Basically, he has succeeded his way into Howard Hughes territory. And while he’s unlikely to be saving his urine in jars yet, if he never gets beyond indulging this shit, he could be.
Years ago when I was 28 and a hot mess, I became belligerent with one of my superiors at the Bakersfield Californian newspaper where I was working. My editor wanted me to cover some Disney on Ice-type stuff and I bristled, even though I was the entertainment reporter and this was part of my beat.
I didn’t want to write—yet another—fluffy piece about some show nobody cared about. Or at least that’s what I thought in my mind at the time. I, who’d covered everything from bunny beauty contests at county fairs to grisly mass murders, wasn’t interested, and for the first time ever, I pushed back against covering a story.
My editor, a very polite woman, said that what I did bordered on being “insubordinate.” I don’t remember if I was reprimanded in any way or written up, but a month later, I was on sick leave after having a mental breakdown, and a month after that, I was in UCLA Medical Center, where I would stay for two-and-a-half weeks, over the Christmas holiday, being properly diagnosed as bipolar Type 2.
I always give my old newspaper, my friends in that newsroom and my former editors credit for seeing me for me and not seeing me as a sick person. Meaning, they repeatedly tried to help me or encouraged me to get help, no matter how weird or unhinged I got. But they also didn’t put up with my shit, either. When I once fell asleep in my editor’s face because of insomnia, they wouldn’t let me return to work until I saw a doctor.
After all, being mentally ill explained my erratic behavior, but it didn’t excuse it.
Being bipolar is both horrible and amazing, but it’s mostly an inconvenience. It’s like having a superpower that is also a burdensome mess. With every creativity-fueled high comes the crushing lows so devastating, you think you’ll never survive them.
Fortunately, for me, no one has ever really bothered to indulge me and my illness—not my friends, family or various jobs. By “indulge,” I mean baby me and encourage my occasional bipolar-fueled nonsense, choosing to ride the wave of my emotions with me, rather than encouraging me to get out of the damn water already.
I can’t say that I confront every one of my fears with the same vigor.

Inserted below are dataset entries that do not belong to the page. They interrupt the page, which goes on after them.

(* ===== verification/JsonTrip.v ===== *)
(** What [Marshal] writes, [Unmarshal] reads back. *)
From stdpp Require Import base list numbers gmap sorting strings.
From Stdlib Require Import ZArith Lia.
From S2P Require Import Prelude Fmt Badger GoFloat GoValue Json.

(** ** Strings *)

Lemma between_iff lo hi b : between lo hi b = true <-> lo <= b <= hi.
Proof. unfold between. lia. Qed.

Lemma between_false lo hi b : b < lo \/ hi < b -> between lo hi b = false.
Proof. unfold between. lia. Qed.


Lemma runes_ascii b t : between 0 127 b = true -> runes (b :: t) = [b] :: runes t.
Proof.
  rewrite between_iff. intros Hb. destruct t as [|b1 [|b2 [|b3 t]]]; [done|..].
  all: cbn [runes]; unfold seq2, seq3, seq4; rewrite !(between_false _ _ b) by lia.
  all: cbn [andb orb]; rewrite ?(proj2 (Z.eqb_neq b _)) by lia; cbn [andb orb].
  all: by rewrite ?andb_false_r.
Qed.

Lemma rune_ok_runes r t : rune_ok r = true -> runes (r ++ t) = r :: runes t.
Proof.
  destruct r as [|b0 [|b1 [|b2 [|b3 [|? ?]]]]]; try done; cbn [rune_ok app].
  - apply runes_ascii.
  - intros H. cbn [runes]. by rewrite H.
  - intros H. assert (seq2 b0 b1 = false) as H2.
    { unfold seq3, seq2, cont, between in *. lia. }
    cbn [runes]. by rewrite H2, H.
  - intros H. assert (seq2 b0 b1 = false) as H2.
    { unfold seq4, seq2, cont, between in *. lia. }
    assert (seq3 b0 b1 b2 = false) as H3.
    { unfold seq4, seq3, cont, between in *. lia. }
    cbn [runes]. by rewrite H2, H3, H.
Qed.

Lemma runes_concat l t :
  Forall (fun r => rune_ok r = true) l -> runes (concat l ++ t) = l ++ runes t.
Proof.
  induction 1 as [|r l Hr _ IH]; [done|]. cbn [concat app].
  by rewrite <- app_assoc, rune_ok_runes, IH.
Qed.

Lemma concat_runes s : concat (runes s) = s.
Proof.
  enough (H : forall n s, (length s <= n)%nat -> concat (runes s) = s) by by apply (H (length s)).
  induction n as [|n IH]; intros [|b0 s1]; cbn [length]; intros Hl; try done; [lia|].
  destruct s1 as [|b1 s2]; [done|]. cbn [length] in Hl.
  assert (E1 : concat (runes (b1 :: s2)) = b1 :: s2) by (apply IH; cbn [length]; lia).
  cbn [runes]. destruct (seq2 b0 b1).
  { cbn [concat app]. by rewrite IH by lia. }
  destruct s2 as [|b2 s3]; [done|]. cbn [length] in Hl. destruct (seq3 b0 b1 b2).
  { cbn [concat app]. by rewrite IH by lia. }
  destruct s3 as [|b3 s4]; [cbn [concat app runes] in E1 |- *; by rewrite E1|]. cbn [length] in Hl.
  destruct (seq4 b0 b1 b2 b3).
  - cbn [concat app]. by rewrite IH by lia.
  - cbn [concat app runes] in E1 |- *. by rewrite E1.
Qed.

(** The texts of the ASCII characters: themselves, a short escape or four
    hexadecimal digits. *)
Definition ascii_text (b : byte) : Prop :=
  (quote_rune [b] = [b] /\ 32 <= b /\ b <> 34 /\ b <> 92) \/
  (exists c, quote_rune [b] = [92; c] /\ between 0 127 c = true /\ unescape c = Some b /\ c <> 117) \/
  (exists h1 h2 h3 h4, quote_rune [b] = [92; 117; h1; h2; h3; h4] /\
     Forall (fun h => between 40 122 h = true /\ h <> 92) [h1; h2; h3; h4] /\
     hex4 [h1] [h2] [h3] [h4] = Some b).

Definition ascii_textb (b : byte) : bool :=
  match quote_rune [b] with
  | [c] => (c =? b) && (32 <=? b) && negb (b =? 34) && negb (b =? 92)
  | [e; c] => (e =? 92) && between 0 127 c && bool_decide (unescape c = Some b) && negb (c =? 117)
  | [e; u; h1; h2; h3; h4] =>
      (e =? 92) && (u =? 117) && bool_decide (hex4 [h1] [h2] [h3] [h4] = Some b) &&
      forallb (fun h => between 40 122 h && negb (h =? 92)) [h1; h2; h3; h4]
  | _ => false
  end.

Lemma ascii_texts b : between 0 127 b = true -> ascii_text b.
Proof.
  rewrite between_iff. intros Hb.
  assert (H : ascii_textb b = true).
  { assert (Hall : forallb ascii_textb (seqZ 0 128) = true) by by vm_compute.
    rewrite forallb_forall in Hall. apply Hall, list_elem_of_In, elem_of_seqZ. lia. }
  unfold ascii_textb, ascii_text in *.
  destruct (quote_rune [b]) as [|e [|u [|h1 [|h2 [|h3 [|h4 [|? ?]]]]]]]; try done.
  - left. rewrite !andb_true_iff, !negb_true_iff, Z.eqb_eq, !Z.eqb_neq in H.
    destruct H as [[[-> H1] H2] H3]. split; [done|lia].
  - right; left. rewrite !andb_true_iff, negb_true_iff, Z.eqb_eq, Z.eqb_neq, bool_decide_eq_true in H.
    destruct H as [[[-> H1] H2] H3]. by exists u.
  - right; right. rewrite !andb_true_iff, !Z.eqb_eq, bool_decide_eq_true, forallb_forall in H.
    destruct H as [[[-> ->] H2] H3]. exists h1, h2, h3, h4. split_and!; [done| |done].
    apply Forall_forall. intros h Hh%list_elem_of_In%H3%andb_true_iff. split; [apply Hh|lia].
Qed.

(** A rune of more than one byte. *)
Lemma wide_rune r :
  rune_ok r = true -> (exists b, r = [b] /\ between 0 127 b = true) \/
  Forall (fun b => 128 <= b) r /\ (2 <= length r)%nat.
Proof.
  destruct r as [|b0 [|b1 [|b2 [|b3 [|? ?]]]]]; try done; cbn [rune_ok].
  { intros H. left. by exists b0. }
  all: intros H; right; split; [|cbn; lia]; unfold seq2, seq3, seq4, cont, between in H.
  all: repeat (apply Forall_cons; split; [lia|]); apply Forall_nil; done.
Qed.

(** Scanning over a text without quotes, backslashes and control characters. *)
Definition plain (b : byte) : Prop := 32 <= b /\ b <> 34 /\ b <> 92.

Lemma scan_plain l s :
  Forall plain l ->
  scan_string (l ++ s) = '(raw, r) ← scan_string s; Some (l ++ raw, r).
Proof.
  induction 1 as [|b l (H1 & H2 & H3) _ IH].
  { cbn [app]. by destruct (scan_string s) as [[]|]. }
  cbn [app scan_string]. rewrite (proj2 (Z.eqb_neq b 34)), (proj2 (Z.ltb_ge b 32)) by done.
  rewrite (proj2 (Z.eqb_neq b 92)), IH by done. by destruct (scan_string s) as [[]|].
Qed.

Lemma scan_escape c s :
  scan_string (92 :: c :: s) = '(raw, r) ← scan_string s; Some (92 :: c :: raw, r).
Proof. done. Qed.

I haven’t driven a car since 2013 because of how much anxiety I have around driving, and I’ve strategically chosen to live in cities—Washington, D.C., and New York City—where I don’t need a car.
I know how to get over my fear of driving—it’s by forcing myself to drive, over and over, until I get used to it and it becomes routine again, but who wants to go through that initial trauma of believing that just touching a steering wheel will lead to your untimely demise?

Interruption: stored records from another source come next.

(* ===== verification/DocHelpers.v ===== *)
(** The types of the document store, internal/db/types.go, and the filters and
    the sort of internal/db/helpers.go. *)
From stdpp Require Import base list numbers gmap strings.
From Stdlib Require Import ZArith Lia.
From S2P Require Import Prelude Fmt Badger GoFloat GoValue.

(** ** types.go *)

Definition ErrDocumentNotFound : error :=
  Sentinel "db.ErrDocumentNotFound" (str "document not found").
Definition ErrInvalidQuery : error := Sentinel "db.ErrInvalidQuery" (str "invalid query").
Definition ErrInvalidCollection : error :=
  Sentinel "db.ErrInvalidCollection" (str "invalid collection").
Definition ErrInvalidDocument : error := Sentinel "db.ErrInvalidDocument" (str "invalid document").

Abbreviation Document := (bmap value).

Record Query : Type := mkQuery { Field : bytes; Operator : bytes; Value : value }.

Record SortOption : Type := mkSortOption { SortField : bytes; Direction : bytes }.

Record FindOptions : Type := mkFindOptions {
  Filters : list Query;
  Sort : option SortOption;
  Skip : Z;
  Limit : Z;
  IndexName : bytes;
}.

(** [Set] may be nil. *)
Record UpdateOptions : Type := mkUpdateOptions {
  Set_ : option Document;
  Unset : list bytes;
  Merge : bool;
}.

Definition OpEq : bytes := str "eq".
Definition OpNe : bytes := str "ne".
Definition OpGt : bytes := str "gt".
Definition OpGte : bytes := str "gte".
Definition OpLt : bytes := str "lt".
Definition OpLte : bytes := str "lte".
Definition OpIn : bytes := str "in".
Definition SortAsc : bytes := str "asc".
Definition SortDesc : bytes := str "desc".

(** ** Comparisons *)

Definition equal (a b : value) : bool := bool_decide (sprint a = sprint b).

Definition toFloat64 (val : value) : float :=
  match val with
  | VFloat64 v => v
  | VFloat32 v => v
  | VInt v | VInt64 v | VInt32 v => float_of_int v
  | _ => Fin false 0
  end.

Definition greaterThan (a b : value) : bool := float_lt (toFloat64 b) (toFloat64 a).
Definition greaterThanOrEqual (a b : value) : bool := float_le (toFloat64 b) (toFloat64 a).
Definition lessThan (a b : value) : bool := float_lt (toFloat64 a) (toFloat64 b).
Definition lessThanOrEqual (a b : value) : bool := float_le (toFloat64 a) (toFloat64 b).

Definition inArray (val list : value) : bool :=
  match list with
  | VArray v => existsb (fun item => equal val item) v
  | VStrings v => existsb (fun item => equal val (VString item)) v
  | _ => false
  end.

(** ** Filters *)

Definition matchesFilter (doc : Document) (filter : Query) : bool :=
  match doc !! Field filter with
  | None => bool_decide (Operator filter = OpNe)
  | Some val =>
      if decide (Operator filter = OpEq) then equal val (Value filter)
      else if decide (Operator filter = OpNe) then negb (equal val (Value filter))
      else if decide (Operator filter = OpGt) then greaterThan val (Value filter)
      else if decide (Operator filter = OpGte) then greaterThanOrEqual val (Value filter)
      else if decide (Operator filter = OpLt) then lessThan val (Value filter)
      else if decide (Operator filter = OpLte) then lessThanOrEqual val (Value filter)
      else if decide (Operator filter = OpIn) then inArray val (Value filter)
      else false
  end.

Fixpoint matchesFilters (doc : Document) (filters : list Query) : bool :=
  match filters with
  | [] => true
  | filter :: filters =>
      if negb (matchesFilter doc filter) then false else matchesFilters doc filters
  end.

(** ** The bubble sort *)

(** [results[j][opt.Field]]: nil when the field is missing. *)
Definition field_of (doc : Document) (field : bytes) : value := default VNil (doc !! field).

Definition shouldSwap (opt : SortOption) (x y : Document) : bool :=
  let a := field_of x (SortField opt) in
  let b := field_of y (SortField opt) in
  if decide (Direction opt = SortDesc) then lessThan a b else greaterThan a b.

(** The body of the inner loop. *)
Definition compare_swap (opt : SortOption) (results : list Document) (j : Z)
    : result (list Document) :=
  x ← index results j;
  y ← index results (j + 1);
  if shouldSwap opt x y
  then Ok (<[Z.to_nat j := y]> (<[Z.to_nat (j + 1) := x]> results))
  else Ok results.

Definition sortResults (results : list Document) (opt : SortOption) : result (list Document) :=
  let n := len results in
  for_n (Z.to_nat n) 0 results (fun results i =>
    for_n (Z.to_nat (n - i - 1)) 0 results (compare_swap opt)).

But other fears I confront daily—like leaving my house (I’ve had agoraphobia in the past) and walking down unfamiliar stairs or escalators, which gives me a sort of psychological vertigo. I confront them because I think it’s pretty stupid to be afraid of falling down the stairs or escalator, something I’ve never done in the history of my life. To be afraid of something that’s never actually happened is illogical. Also, I have things I need to do, places I need to be. And I can’t be at the mercy of my illness that chooses to be a dick at inopportune times.
I don’t pretend to know exactly what Kanye is feeling. If he is bipolar, it’s different for everyone. I just know I’m glad they didn’t have Twitter back in 2005. All I had was a MySpace page and a list of gripes.

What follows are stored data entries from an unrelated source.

(** A pass over a whole list carries a greatest element to its end. *)
Lemma pass_last l x b :
  exists l' m, pass (length l) (x :: l ++ b) = l' ++ m :: b /\ length l' = length l /\
    x :: l ≡ₚ l' ++ [m] /\ Forall (fun z => k z <= k m) l'.
Proof.
  revert x. induction l as [|y l IH]; intros x.
  { exists [], x. destruct b; cbn; split_and!; by try constructor. }
  cbn [length app pass]. destruct (Z.ltb_spec (k y) (k x)) as [Hlt|Hle].
  - destruct (IH x) as (l' & m & E & Hl & Hp & Hm). exists (y :: l'), m.
    rewrite E. cbn. split_and!; [done|lia| |].
    + rewrite Permutation_swap. by constructor.
    + constructor; [|done]. assert (x ∈ l' ++ [m]) as Hx by (rewrite <- Hp; left).
      apply elem_of_app in Hx as [Hx | ->%list_elem_of_singleton]; [|lia].
      rewrite Forall_forall in Hm. specialize (Hm x Hx). cbn in Hm. lia.
  - destruct (IH y) as (l' & m & E & Hl & Hp & Hm). exists (x :: l'), m.
    rewrite E. cbn. split_and!; [done|lia|by constructor|].
    constructor; [|done]. assert (y ∈ l' ++ [m]) as Hy by (rewrite <- Hp; left).
    apply elem_of_app in Hy as [Hy | ->%list_elem_of_singleton]; [|lia].
    rewrite Forall_forall in Hm. specialize (Hm y Hy). cbn in Hm. lia.
Qed.

Definition key_le (x y : A) : Prop := k x <= k y.

Lemma passes_sorted n a b :
  length a = n -> StronglySorted key_le b -> (forall x y, x ∈ a -> y ∈ b -> k x <= k y) ->
  StronglySorted key_le (passes n (a ++ b)).
Proof.
  revert a b. induction n as [|n IH]; intros a b Ha Hb Hab; cbn [passes].
  { by apply nil_length_inv in Ha as ->. }
  destruct a as [|x l]; [done|]. cbn in Ha. injection Ha as <-.
  destruct (pass_last l x b) as (l' & m & E & Hl & Hp & Hm). cbn [app]. rewrite E.
  apply IH; [done| |].
  - constructor; [done|]. apply Forall_forall. intros y Hy. apply Hab; [|done].
    rewrite Hp. apply elem_of_app. right. by left.
  - intros z y Hz Hy. rewrite Forall_forall in Hm. apply elem_of_cons in Hy as [-> |Hy]; [by apply Hm|].
    apply Hab; [|done]. rewrite Hp. apply elem_of_app. by left.
Qed.

Lemma passes_perm n l : passes n l ≡ₚ l.
Proof. revert l. induction n as [|n IH]; intros l; cbn; [done|]. by rewrite IH, pass_perm. Qed.

Lemma passes_stable n l c : filter (fun z => k z = c) (passes n l) = filter (fun z => k z = c) l.
Proof. revert l. induction n as [|n IH]; intros l; cbn; [done|]. by rewrite IH, pass_stable. Qed.

(** The nested loops are the passes. *)
Lemma passes_loop n i l :
  len l = i + Z.of_nat n -> 0 <= i ->
  for_n n i l (fun r i => for_n (Z.to_nat (len l - i - 1)) 0 r bubble_step) = Ok (passes n l).
Proof.
  intros Hl Hi. assert (Hlen : len l = len l) by done. revert Hl Hlen. generalize (len l) at 1 2 4 as N.
  revert i l Hi. induction n as [|n IH]; intros i l Hi N Hl HN; cbn [for_n passes]; [done|].
  replace (Z.to_nat (N - i - 1)) with n by lia.
  pose proof (pass_loop n [] l) as E. rewrite len_nil in E. cbn [app] in E.
  rewrite E by (unfold len in HN; lia). cbn [mbind result_bind]. apply IH; [lia|lia|].
  rewrite HN. unfold len. by rewrite (Permutation_length (pass_perm n l)).
Qed.
End Bubble.

(** ** The sort of documents *)

Section Documents.
Variable opt : SortOption.

(** The number a document is ordered by. *)
Definition sort_key (doc : Document) : Z :=
  let r := rank (toFloat64 (field_of doc (SortField opt))) in
  if decide (Direction opt = SortDesc) then - r else r.

(** The field does not hold a NaN, which no comparison orders. *)
Definition comparable (doc : Document) : Prop := toFloat64 (field_of doc (SortField opt)) <> NaN.

Lemma float_lt_rank x y : x <> NaN -> y <> NaN -> float_lt x y = (rank x <? rank y).
Proof. by destruct x, y. Qed.

Lemma shouldSwap_key x y :
  comparable x -> comparable y -> shouldSwap opt x y = (sort_key y <? sort_key x).
Proof.
  intros Hx Hy. unfold shouldSwap, sort_key, lessThan, greaterThan.
  destruct (decide _); rewrite float_lt_rank by done; [|done].
  apply eq_true_iff_eq. rewrite !Z.ltb_lt. lia.
Qed.

Lemma index_elem {A} (l : list A) i x : index l i = Ok x -> x ∈ l.
Proof.
  unfold index. destruct (0 <=? i); [|done]. destruct (l !! _) eqn:E; [|done].
  intros [= <-]. by apply list_elem_of_lookup_2 in E.
Qed.

Lemma compare_swap_key l j :
  Forall comparable l -> compare_swap opt l j = bubble_step sort_key l j.
Proof.
  intros Hl. rewrite Forall_forall in Hl. unfold compare_swap, bubble_step.
  destruct (index l j) as [x|e|] eqn:Ex; [|done..].
  destruct (index l (j + 1)) as [y|e|] eqn:Ey; [|done..]. cbn [mbind result_bind].
  by rewrite shouldSwap_key by (eapply Hl, index_elem; done).
Qed.

Lemma bubble_step_comparable l l' j :
  Forall comparable l -> bubble_step sort_key l j = Ok l' -> Forall comparable l'.
Proof.
  intros Hl. unfold bubble_step. destruct (index l j) as [x|e|] eqn:Ex; [|done..].
  destruct (index l (j + 1)) as [y|e|] eqn:Ey; [|done..]. cbn [mbind result_bind].
  apply index_elem in Ex, Ey. pose proof Hl as Hl'. rewrite Forall_forall in Hl'.
  destruct (_ <? _); intros [= <-]; [|done]. by apply Forall_insert; [apply Forall_insert|]; auto.
Qed.

(** Two loops whose bodies agree where an invariant holds. *)
Lemma for_n_agree {S} (I : S -> Prop) n i (s : S) f g :
  (forall s j, I s -> f s j = g s j) ->
  (forall s j s', I s -> g s j = Ok s' -> I s') -> I s ->
  for_n n i s f = for_n n i s g /\ forall s', for_n n i s g = Ok s' -> I s'.
Proof.
  intros Hfg HI. revert i s. induction n as [|n IH]; intros i s Hs; cbn [for_n].
  { split; [done|]. by intros s' [= <-]. }
  rewrite Hfg by done. destruct (g s i) as [s'|e|] eqn:E; [|done..].
  cbn [mbind result_bind]. apply IH. by apply (HI s i).
Qed.

Lemma sortResults_passes results :
  Forall comparable results ->
  sortResults results opt = Ok (passes sort_key (length results) results).
Proof.
  intros Hr. unfold sortResults. rewrite to_nat_len.
  rewrite <- (passes_loop sort_key (length results) 0 results) by (unfold len; lia).
  apply (for_n_agree (Forall comparable)); [| |done].
  - intros s j Hs. apply (for_n_agree (Forall comparable)); [by intros; apply compare_swap_key| |done].
    intros ? ? ?. apply bubble_step_comparable.
  - intros s j s' Hs. eapply (for_n_agree (Forall comparable)); [done| |done].
    intros ? ? ?. apply bubble_step_comparable.
Qed.
Lemma passes_sorts results :
  Forall comparable results ->
  let sorted := passes sort_key (length results) results in
  sorted ≡ₚ results /\ StronglySorted (fun x y => shouldSwap opt x y = false) sorted /\
  forall c, filter (fun d => sort_key d = c) sorted = filter (fun d => sort_key d = c) results.
Proof.
  intros Hr sorted. split; [apply passes_perm|]. split; [|intros c; apply passes_stable].
  assert (Hs : StronglySorted (key_le sort_key) sorted).
  { unfold sorted. rewrite <- (app_nil_r results) at 2. apply passes_sorted; [done|constructor|].
    intros ? ? _ []%elem_of_nil. }
  assert (Hc : Forall comparable sorted) by by unfold sorted; rewrite passes_perm.
  clearbody sorted. revert Hc. induction Hs as [|x l _ IH Hx]; intros Hc; [constructor|].
  apply Forall_cons in Hc as [Hcx Hc]. constructor; [by apply IH|].
  rewrite Forall_forall in Hx, Hc |- *. intros y Hy. rewrite shouldSwap_key by auto.
  apply Z.ltb_ge. by apply (Hx y Hy).
Qed.
End Documents.

(** ** Property *)

(** The bubble sort of a result list, whose sort fields hold no NaN, ends
    with the same documents in the order of the field, ascending or descending,
    documents of equal order in the sequence they had. *)
Theorem sort_is_stable opt results :
  Forall (comparable opt) results ->
  exists sorted, sortResults results opt = Ok sorted /\ sorted ≡ₚ results /\
    StronglySorted (fun x y => shouldSwap opt x y = false) sorted /\
    forall c, filter (fun d => sort_key opt d = c) sorted = filter (fun d => sort_key opt d = c) results.
Proof.
  intros Hr. rewrite sortResults_passes by done. eexists. split; [done|]. by apply passes_sorts.
Qed.

Definition sample_people : list Document :=
  [ {[ str "age" := VInt 41 ]}; {[ str "age" := VFloat64 (float_of_int 30) ]}; {[ str "name" := VString (str "bo") ]} ].
Definition by_age : SortOption := mkSortOption (str "age") SortAsc.

Lemma sort_is_stable_witness :
  exists sorted, sortResults sample_people by_age = Ok sorted /\ sorted ≡ₚ sample_people /\
    StronglySorted (fun x y => shouldSwap by_age x y = false) sorted /\
    forall c, filter (fun d => sort_key by_age d = c) sorted
      = filter (fun d => sort_key by_age d = c) sample_people.
Proof. refine (sort_is_stable by_age sample_people _). by repeat constructor. Defined.

(** ** Pages *)

(** The page of a list: a negative [Skip] skips nothing, a [Limit] that is
    not positive keeps everything. *)
Definition page {A} (opts : FindOptions) (l : list A) : list A :=
  let l := dropZ (Skip opts) l in
  if 0 <? Limit opts then takeZ (Limit opts) l else l.

(** The documents in the order asked for. *)
Definition sorts_to (opt : option SortOption) (found sorted : list Document) : Prop :=
  match opt with
  | None => sorted = found
  | Some opt => sorted ≡ₚ found /\
      StronglySorted (fun x y => shouldSwap opt x y = false) sorted /\
      forall c, filter (fun d => sort_key opt d = c) sorted = filter (fun d => sort_key opt d = c) found
  end.

Lemma nilable_default {A} (l : list A) : default [] (nilable l) = l.
Proof. by destruct l. Qed.

Lemma paginate_page opts found sorted :
  match Sort opts with Some opt => sortResults found opt | None => Ok found end = Ok sorted ->
  exists r, paginate opts found = Ok r /\ default [] r = page opts sorted.
Proof.
  intros E. unfold paginate, page. rewrite E. cbn [mbind result_bind].
  assert (Hs : exists r, (if 0 <? Skip opts then
    if len sorted <=? Skip opts then Ok (Some [])
    else results ← slice_from sorted (Skip opts); Ok (Some results)
    else Ok (nilable sorted)) = Ok r /\ default [] r = dropZ (Skip opts) sorted).
  { destruct (Z.ltb_spec 0 (Skip opts)).
    - destruct (Z.leb_spec (len sorted) (Skip opts)).
      + exists (Some []). split; [done|]. by rewrite dropZ_all.
      + rewrite slice_from_ok by lia. by eexists.
    - eexists. split; [done|]. by rewrite nilable_default, dropZ_0. }
  destruct Hs as (r & -> & <-). cbn [mbind result_bind]. set (l := default [] r).
  destruct (Z.ltb_spec 0 (Limit opts)); cbn [andb]; [|by exists r].
  destruct (Z.ltb_spec (Limit opts) (len l)).
  - rewrite slice_ok by lia. eexists. split; [done|]. cbn. by rewrite Z.sub_0_r, dropZ_0.
  - exists r. split; [done|]. by rewrite takeZ_all.
Qed.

If Ye claims he’s healthy and better now, more power to you, Yeezy, even though nothing about these tirades sounds healthy or better. And I question how much sense it makes to be so public when you’re contending with a possible illness that clouds your judgment. But we all have to choose our own paths in this—to recovery, to treatment, to stability.
But nobody has to put up with your shit as you screw up along the way, best believe it. Nobody has to listen. Nobody has to do anything.
I’m choosing to tune out Kanye for my own sanity. Unless you want all aboard the bipolar express of outsized ego and euphoric mania, I suggest you tune out Kanye, too.